Bolas de poeira e teias de aranha. Só isso que tivemos por aqui nos últimos dias. Depois de passar domingo, segunda e terça em branco, o Filhos da PUC renasce das cinzas hoje. Aliás, como já passou da meia-noite, humildemente acrescento quarta-feira como outro dia em branco.

Não vim colocar o dedo na cara de ninguém, não é meu dever acusar. Nem tenho quem ou o que acusar. Na verdade, eu até entendo. Feriado, viagens, provas por vir.

(Falando em feriado, bem que dia 11 de maio podia ter virado um, não interessa se não seria religiosamente correto, eu não quero ir pra aula. Aaah, feriado do dia 11 de maio, só de pensar dá água na boca.)

Voltando…

Tem dias que não sai nada. Eu penso, você pensa, nós pensamos, mas não tem como criar nada.

O quão ruim é não ter nada para falar?

Eu arrisco que é muito ruim. Frustrante. Sensação de impotência.

Mas será que não saber o que falar pode dar um texto decente sobre isso?

Sabe quando você está cantando uma música, mas esquece a letra e fica resmungando palavras aleatórias em cima da melodia? Ou mesmo dizendo, no ritmo, “esqueci a letra da música, e não consigo lembrar, não sei o que dizer, isso aqui é ruim demais” ou coisa do tipo?

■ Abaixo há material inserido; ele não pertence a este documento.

(** One round of [properNouns.forEach]. *)
Definition noteNoun (entities : list EntityAnalysis) (noun : string)
  : list EntityAnalysis :=
  if Nat.ltb 1 (String.length noun) then recordNoun noun entities else entities.

(** [entities.sort((a, b) => b.mentions - a.mentions)] : the sort is
    stable, so the entities come by mentions, larger first, and those
    with equal mentions in the order of the array. *)
Fixpoint insertByMentions (e : EntityAnalysis) (sorted : list EntityAnalysis)
  : list EntityAnalysis :=
  match sorted with
  | [] => [e]
  | y :: ys =>
      if Nat.ltb (mentions e) (mentions y) then y :: insertByMentions e ys
      else e :: y :: ys
  end.

Definition sortByMentions (entities : list EntityAnalysis) : list EntityAnalysis :=
  fold_right insertByMentions [] entities.

(** [extractEntities]; its word-frequency table is filled and never
    read. *)
Definition extractEntities (text : string) : list EntityAnalysis :=
  let entities := fold_left noteNoun (properNouns text) [] in
  firstn 5 (sortByMentions entities).

End Entities.

(* ===================================================================== *)
(** ** nlpUtils: key phrases *)
(* ===================================================================== *)

Module KeyPhrases.

Import Resources.

Record KeyPhraseAnalysis : Type := {
  phrase : string;
  score : num
}.

(** [s.trim()] : white space is taken off both ends. *)
Fixpoint trimStart (s : string) : string :=
  match s with
  | EmptyString => EmptyString
  | String c s' => if isSpace c then trimStart s' else s
  end.

Fixpoint trimEnd (s : string) : string :=
  match s with
  | EmptyString => EmptyString
  | String c s' =>
      let t := trimEnd s' in
      if isEmpty t && isSpace c then EmptyString else String c t
  end.

Definition trim (s : string) : string := trimEnd (trimStart s).

(** One round of [sentences.forEach]: a sentence of three to ten tokens is
    pushed with a score drawn from [0.5, 0.8). *)
Definition considerSentence (state : list KeyPhraseAnalysis * Rng)
    (sentence : string) : list KeyPhraseAnalysis * Rng :=
  let (phrases, rng) := state in
  let words := splitRuns isSpace (trim sentence) in
  if Nat.leb 3 (length words) && Nat.leb (length words) 10 then
    let (r, rng') := draw rng in
    ((phrases ++ [ {| phrase := trim sentence;
                      score := add (Fin 0.5) (mul (Fin r) (Fin 0.3)) |} ])%list,
     rng')
  else state.

(** [phrases.sort((a, b) => b.score - a.score)] : stable, larger score
    first. *)
Fixpoint insertByScore (e : KeyPhraseAnalysis) (sorted : list KeyPhraseAnalysis)
  : list KeyPhraseAnalysis :=
  match sorted with
  | [] => [e]
  | y :: ys =>
      if lt (score e) (score y) then y :: insertByScore e ys
      else e :: y :: ys
  end.
(** * proyecto.py: the console assistant for Google Calendar

    A shallow embedding of [src/proyecto.py] and the properties of its
    interpretation layer: intent detection ([detect_intent]), slot
    extraction ([parse_event_from_text]), the interactive completion of a
    draft ([completar_datos], [confirmar_evento]), the construction of the
    calendar request ([create_event]) and the loop of [main].

    Conventions of the embedding.
    - A Python [str] is a list of Unicode code points ([N]).  String
      literals of the source are written as Rocq strings (UTF-8) and
      decoded by [py].
    - [str.isspace] / [\s], [\d], [\w] / [\b], [str.lower] and [int] are
      given on the whole of Unicode, from the tables of Python 3.11
      (Unicode 14).  Under [re.IGNORECASE] a letter of a pattern is
      compared as [re] compares an ASCII letter, which is what the
      patterns of the source hold.
    - The regular expressions of the source are values of [regex], run by
      a backtracking matcher with the priorities of Python's [re]
      (leftmost start, greedy repetition, first alternative first).
    - [dateparser.parse], the clock and the Google Calendar service are
      outside the repository: they are parameters of the development.
    - A [datetime] holds its date as a day number; sums that leave the
      years 1 to 9999 raise [OverflowError], as [datetime] does.  The zone
      of the program is taken at its rule since October 2006, UTC-06:00;
      the statements that depend on that rule say so. *)

From Stdlib Require Import ZArith NArith List String Ascii Bool Lia.
Import ListNotations.
Open Scope list_scope.

Set Implicit Arguments.

(* ================================================================== *)
(** * Text: Python strings as lists of code points *)

Module Text.

Definition str := list N.

(** UTF-8 decoding of the bytes of a literal (well-formed input). *)
Fixpoint utf8_decode (bs : list N) : str :=
  match bs with
  | [] => []
  | b0 :: tl =>
      if (b0 <? 0x80)%N then b0 :: utf8_decode tl
      else if (b0 <? 0xE0)%N then
        match tl with
        | b1 :: tl1 =>
            N.lor (N.shiftl (N.land b0 0x1F) 6) (N.land b1 0x3F)
              :: utf8_decode tl1
        | _ => []
        end
      else if (b0 <? 0xF0)%N then
        match tl with
        | b1 :: b2 :: tl2 =>
            N.lor (N.shiftl (N.land b0 0x0F) 12)
              (N.lor (N.shiftl (N.land b1 0x3F) 6) (N.land b2 0x3F))
              :: utf8_decode tl2
        | _ => []
        end
      else
        match tl with
        | b1 :: b2 :: b3 :: tl3 =>
            N.lor (N.shiftl (N.land b0 0x07) 18)
              (N.lor (N.shiftl (N.land b1 0x3F) 12)
                 (N.lor (N.shiftl (N.land b2 0x3F) 6) (N.land b3 0x3F)))
              :: utf8_decode tl3
        | _ => []
        end
  end.
(** X5. After a text without [@] and [<], a white space cuts the cleaning in
    two: the tokens of the result are those of the text before it followed
    by those of the text after it, in both scripts. *)
Theorem clean_text_white_space_cuts (pre : str) (c : char) (post : str)
    (stop_words : gset str) :
  plain pre -> Py.isspace c = true ->
  Py.split (Filter.clean_text unicode_lower unicode_Nd (pre ++ c :: post) stop_words)
  = Py.split (Filter.clean_text unicode_lower unicode_Nd pre stop_words)
    ++ Py.split (Filter.clean_text unicode_lower unicode_Nd post stop_words)
  /\ Py.split (FilterCorpus.clean_text unicode_lower unicode_Nd
                 (pre ++ c :: post) stop_words)
     = Py.split (FilterCorpus.clean_text unicode_lower unicode_Nd pre stop_words)
       ++ Py.split (FilterCorpus.clean_text unicode_lower unicode_Nd post stop_words).
Proof.
  intros Hp Hc. rewrite !filter_tokens, !filter_corpus_tokens.
  split; apply surviving_tokens_app, split_markup_sep; assumption.
Qed.

(** X6. A tag after a text without [@] and [<] leaves nothing of itself in the
    result, whatever its body of code points other than [>] and [@]: the
    tokens are those of the text before the tag followed by those of the
    text after it. *)
Theorem clean_text_tag_dropped (pre body post : str) (stop_words : gset str) :
  plain pre -> body <> [] -> Forall (fun c => c <> 62%N /\ c <> 64%N) body ->
  Py.split (Filter.clean_text unicode_lower unicode_Nd
              (pre ++ 60%N :: body ++ 62%N :: post) stop_words)
  = Py.split (Filter.clean_text unicode_lower unicode_Nd pre stop_words)
    ++ Py.split (Filter.clean_text unicode_lower unicode_Nd post stop_words)
  /\ Py.split (FilterCorpus.clean_text unicode_lower unicode_Nd
                 (pre ++ 60%N :: body ++ 62%N :: post) stop_words)
     = Py.split (FilterCorpus.clean_text unicode_lower unicode_Nd pre stop_words)
       ++ Py.split (FilterCorpus.clean_text unicode_lower unicode_Nd post stop_words).
Proof.
  intros Hp Hne Hb. rewrite !filter_tokens, !filter_corpus_tokens.
  split; apply surviving_tokens_app, split_markup_tag; assumption.
Qed.

(** X7. A marker [@@] with its digits, after a text without [@] and [<] and
    before a text that does not start with a digit, leaves nothing of
    itself in the result. *)
Theorem clean_text_marker_dropped (pre ds post : str) (stop_words : gset str) :
  plain pre -> ds <> [] ->
  Forall (fun c => Py.isdigit unicode_Nd c = true) ds ->
  no_digit_ahead unicode_Nd post ->
  Py.split (Filter.clean_text unicode_lower unicode_Nd
              (pre ++ 64%N :: 64%N :: ds ++ post) stop_words)
  = Py.split (Filter.clean_text unicode_lower unicode_Nd pre stop_words)
    ++ Py.split (Filter.clean_text unicode_lower unicode_Nd post stop_words)
  /\ Py.split (FilterCorpus.clean_text unicode_lower unicode_Nd
                 (pre ++ 64%N :: 64%N :: ds ++ post) stop_words)
     = Py.split (FilterCorpus.clean_text unicode_lower unicode_Nd pre stop_words)
       ++ Py.split (FilterCorpus.clean_text unicode_lower unicode_Nd post stop_words).
Proof.
  intros Hp Hne Hd Ha. rewrite !filter_tokens, !filter_corpus_tokens.
  split; apply surviving_tokens_app, split_markup_marker; assumption.
Qed.

End TokenFacts.

Lemma plain_forallb s :
  forallb (fun c => negb (c =? 64)%N && negb (c =? 60)%N) s = true -> plain s.
Proof.
  intros H. apply List.Forall_forall. intros c Hc.
  rewrite forallb_forall in H. specialize (H c Hc).
  apply andb_true_iff in H as [H1 H2].
  rewrite negb_true_iff in H1, H2. split; now apply N.eqb_neq.
Qed.

Lemma clean_text_white_space_cuts_witness :
  let pre := lit "the cat" in
  let post := lit "<b>sat</b> and ran" in
  plain pre /\ Py.isspace 10 = true
  /\ Py.split (Filter.clean_text ascii_only_lower ascii_only_Nd
                 (pre ++ 10%N :: post) the_and)
     = Py.split (Filter.clean_text ascii_only_lower ascii_only_Nd pre the_and)
       ++ Py.split (Filter.clean_text ascii_only_lower ascii_only_Nd post the_and).
Proof.
  intros pre post.
  assert (Hp : plain pre) by (apply plain_forallb; reflexivity).
  split; [exact Hp|]. split; [reflexivity|].
  exact (proj1 (clean_text_white_space_cuts ascii_only_lower ascii_only_Nd
                  pre 10%N post the_and Hp eq_refl)).
Defined.

Lemma clean_text_tag_dropped_witness :
  let pre := lit "see " in
  let body := lit "a href='the'" in
  let post := lit "here</a> now" in
  plain pre /\ body <> [] /\ Forall (fun c => c <> 62%N /\ c <> 64%N) body
  /\ Py.split (FilterCorpus.clean_text ascii_only_lower ascii_only_Nd
                 (pre ++ 60%N :: body ++ 62%N :: post) the_and)
     = Py.split (FilterCorpus.clean_text ascii_only_lower ascii_only_Nd pre the_and)
       ++ Py.split (FilterCorpus.clean_text ascii_only_lower ascii_only_Nd post the_and).
Proof.
  intros pre body post.
  assert (Hp : plain pre) by (apply plain_forallb; reflexivity).
  assert (Hne : body <> []) by discriminate.
  assert (Hb : Forall (fun c => c <> 62%N /\ c <> 64%N) body)
    by (repeat constructor; discriminate).
  split; [exact Hp|]. split; [exact Hne|]. split; [exact Hb|].
  exact (proj2 (clean_text_tag_dropped ascii_only_lower ascii_only_Nd
                  pre body post the_and Hp Hne Hb)).
Defined.

Lemma clean_text_marker_dropped_witness :
  let pre := lit "see" in
  let ds := lit "12" in
  let post := lit " more" in
  plain pre /\ ds <> []
  /\ Forall (fun c => Py.isdigit ascii_only_Nd c = true) ds
  /\ no_digit_ahead ascii_only_Nd post
  /\ Py.split (Filter.clean_text ascii_only_lower ascii_only_Nd
                 (pre ++ 64%N :: 64%N :: ds ++ post) the_and)
     = Py.split (Filter.clean_text ascii_only_lower ascii_only_Nd pre the_and)
       ++ Py.split (Filter.clean_text ascii_only_lower ascii_only_Nd post the_and).
Proof.
  intros pre ds post.
  assert (Hp : plain pre) by (apply plain_forallb; reflexivity).
  assert (Hne : ds <> []) by discriminate.
  assert (Hd : Forall (fun c => Py.isdigit ascii_only_Nd c = true) ds)
    by (repeat constructor).
  assert (Ha : no_digit_ahead ascii_only_Nd post) by reflexivity.
  split; [exact Hp|]. split; [exact Hne|]. split; [exact Hd|]. split; [exact Ha|].
  exact (proj1 (clean_text_marker_dropped ascii_only_lower ascii_only_Nd
                  pre ds post the_and Hp Hne Hd Ha)).
Defined.

(** *** What the kept tokens are *)

Lemma accepted_length_filter w : Filter.is_gibberish w = false -> 2 <= length w <= 32.
Proof.
  unfold Filter.is_gibberish, Filter.is_gibberish_over.
  destruct (Nat.ltb_spec (length w) 2); [discriminate|].
  destruct (Nat.ltb_spec 32 (length w)); [discriminate|]. lia.
Qed.

Lemma accepted_length_filter_corpus w :
  FilterCorpus.is_gibberish w = false -> 2 <= length w <= 25.
Proof.
  unfold FilterCorpus.is_gibberish.
  destruct (Nat.ltb_spec (length w) 2); [discriminate|].
  destruct (Nat.ltb_spec 25 (length w)); [discriminate|]. lia.
Qed.

(** X4. Every token of a result of [clean_text] is one the classifier of the
    script accepts: it has 2 to 32 letters (2 to 25 in filter_corpus.py). *)
Theorem clean_text_tokens_accepted
    (unicode_lower : str -> str) (unicode_Nd : char -> bool)
    (text : str) (stop_words : gset str) :
  Forall (fun w => Filter.is_gibberish w = false /\ 2 <= length w <= 32)
    (Py.split (Filter.clean_text unicode_lower unicode_Nd text stop_words))
  /\ Forall (fun w => FilterCorpus.is_gibberish w = false /\ 2 <= length w <= 25)
       (Py.split (FilterCorpus.clean_text unicode_lower unicode_Nd text stop_words)).
Proof.
  rewrite filter_tokens, filter_corpus_tokens. split.
  - eapply Forall_impl; [apply surviving_tokens_kept|]. simpl.
    intros w [_ [_ Hg]]. split; [exact Hg | now apply accepted_length_filter].
  - eapply Forall_impl; [apply surviving_tokens_kept|]. simpl.
    intros w [_ [_ Hg]]. split; [exact Hg | now apply accepted_length_filter_corpus].
Qed.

Seria muito cara de pau eu ficar aqui no blog repetindo que não tenho nada para dizer, nada para ouvir, nada para ver, nada para sentir, nada para comer, nada para dormir?

Nada para dormir?

Deixa para lá.

Tem uma música do Strokes, chamada Ask Me Anything, na qual eles são caras-de-pau o suficiente para colocar esse tipo de coisa no refrão. Aliás, o refrão é apenas uma frase repetida 8 vezes. I’ve got nothing to say – “Eu não tenho nada para falar”. Na verdade, seria “Eu tenho nada para falar”, mas ninguém fala assim de verdade.

Resumindo, eles alternam o I’ve got nothing to say com entonações e ritmos diferentes até cansar. Não é o desejo mais profundo de todos os “cantores de chuveiro”: poder cantar isso como se realmente fosse parte da música cuja letra você esqueceu? O que tem de possivelmente patético, essa jogada dos Strokes tem de absurdamente genial.

Vou copiar.

Eu não tenho nada para falar. Não tenho nada pra falá. Naum tenhu nada p fala. Para falar eu não tenho nada. Falar nada tenho eu para. Eu não tenho nada, eu não tenho nada pra falar! Eunãotenhonadaprafalar! Cara, eu não tenho nada pra falar. Não apresento qualquer palavra para desferir. Mesmo se eu quisesse, com todas as minhas forças, tentar encontrar algum resquício de vida dentro de meu corpo oco, só tiro o vazio de uma mente frustrada, encarcerado em um sentimento de solidão irreparável, e assim, externo que realmente não tenho para falar.

Enrolei bem? Falaí. Ou não tem nada pra falar também?